There is ample evidence from split-brain patients that consciousness can be preserved in the nonspeaking cortical hemisphere, usually the right one. These are patients whose corpus callosum has been surgically cut to prevent aberrant electrical activity from spreading from one to the other hemisphere. Almost half a century of research demonstrates that these patients have 2 conscious minds. Each cortical hemisphere has its own mind, each with its own peculiarities. The left cortex supports normal linguistic processing and speech; the right hemisphere is nearly mute but can read whole words and, in some cases at least, can understand syntax and produce simple speech and song.

It could be countered that language is necessary for the proper development of consciousness but that once this has taken place, language is no longer needed to experience. This hypothesis is difficult to address comprehensively, as it would require raising a child under severe social deprivation.

2020-10-31: Electromagnetic Consciousness

It’s far too early to claim that the brain’s electromagnetic fields are the primary seat of consciousness with much confidence. But philosophers and neuroscientists who have proposed electromagnetic field theories of consciousness, of which my own General Resonance Theory is one variety, are building up evidence.

2022-07-18: Bee cognition

Bees can count, recognize images of human faces and learn simple tool use and abstract concepts. He thinks bees have emotions, can plan and imagine things, and can recognize themselves as unique entities distinct from other bees. When Chittka deliberately trained a “demonstrator bee” to carry out a task in a sub-optimal way, the “observer bee” would not simply ape the demonstrator and copy the action she had seen, but would spontaneously improve her technique to solve the task more efficiently “without any kind of trial and error”. He thinks the level of sophisticated cognition bees exhibit means it’s unlikely they do not feel any emotions at all.

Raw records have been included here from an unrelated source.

(** [__init__]; [now] is what [time.time()] returns. *)
Definition init (now : A) : RotationController A :=
  {| rotation_x := SmoothValue.init (lit 0.0) (lit 0.8);
     rotation_y := SmoothValue.init (lit 0.0) (lit 0.8);
     momentum_x := lit 0.0;
     momentum_y := lit 0.0;
     velocity_x := SmoothValue.init (lit 0.0) (lit 0.6);
     velocity_y := SmoothValue.init (lit 0.0) (lit 0.6);
     auto_rotation := true;
     transition := SmoothValue.init (lit 1.0) (lit 0.95);
     damping := lit 0.95;
     momentum_multiplier := lit 0.2;
     last_time := now |}.

(** [update(delta_time)]: the argument is never read. *)
Definition update self (delta_time : A) : RotationController A :=
  let self := assign_rotation_x (SmoothValue.update (rotation_x self)) self in
  let self := assign_rotation_y (SmoothValue.update (rotation_y self)) self in
  let self := assign_velocity_x (SmoothValue.update (velocity_x self)) self in
  let self := assign_velocity_y (SmoothValue.update (velocity_y self)) self in
  let self := assign_transition (SmoothValue.update (transition self)) self in
  let self :=
    if (fabs (momentum_x self) >? lit 0.01) || (fabs (momentum_y self) >? lit 0.01)
    then
      let self :=
        assign_rotation_x
          (SmoothValue.set_target (rotation_x self)
             (SmoothValue.get (rotation_x self) + momentum_x self)) self in
      let self :=
        assign_rotation_y
          (SmoothValue.set_target (rotation_y self)
             (SmoothValue.get (rotation_y self) + momentum_y self)) self in
      let velocity := (fabs (momentum_x self) + fabs (momentum_y self)) * lit 0.5 in
      let dynamic_damping :=
        damping self
        * (lit 0.97 + lit 0.03 * (lit 1.0 - min (lit 1.0) (velocity / lit 3.0))) in
      let self := assign_momentum_x (momentum_x self * dynamic_damping) self in
      assign_momentum_y (momentum_y self * dynamic_damping) self
    else self in
  let self :=
    if fabs (momentum_x self) <? lit 0.01
    then assign_momentum_x (lit 0) self else self in
  if fabs (momentum_y self) <? lit 0.01
  then assign_momentum_y (lit 0) self else self.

2023-07-08: Adversarial collaborations

What helped resolve the wager was the outcome, or rather the lack of a decisive outcome, of an “adversarial collaboration” organized by a consortium called COGITATE. Adversarial collaborations encourage researchers from different theoretical camps to jointly design experiments that can distinguish between their theories. In this case, the theories in question were integrated information theory (IIT), the brainchild of Giulio Tononi, and the neuronal  global workspace theory (GWT), championed by Stanislas Dehaene. The 2 scientists made predictions, based on their respective theories, about what kinds of brain activity would be recorded in an experiment in which participants looked at a series of images—but neither predicted outcome fully played out.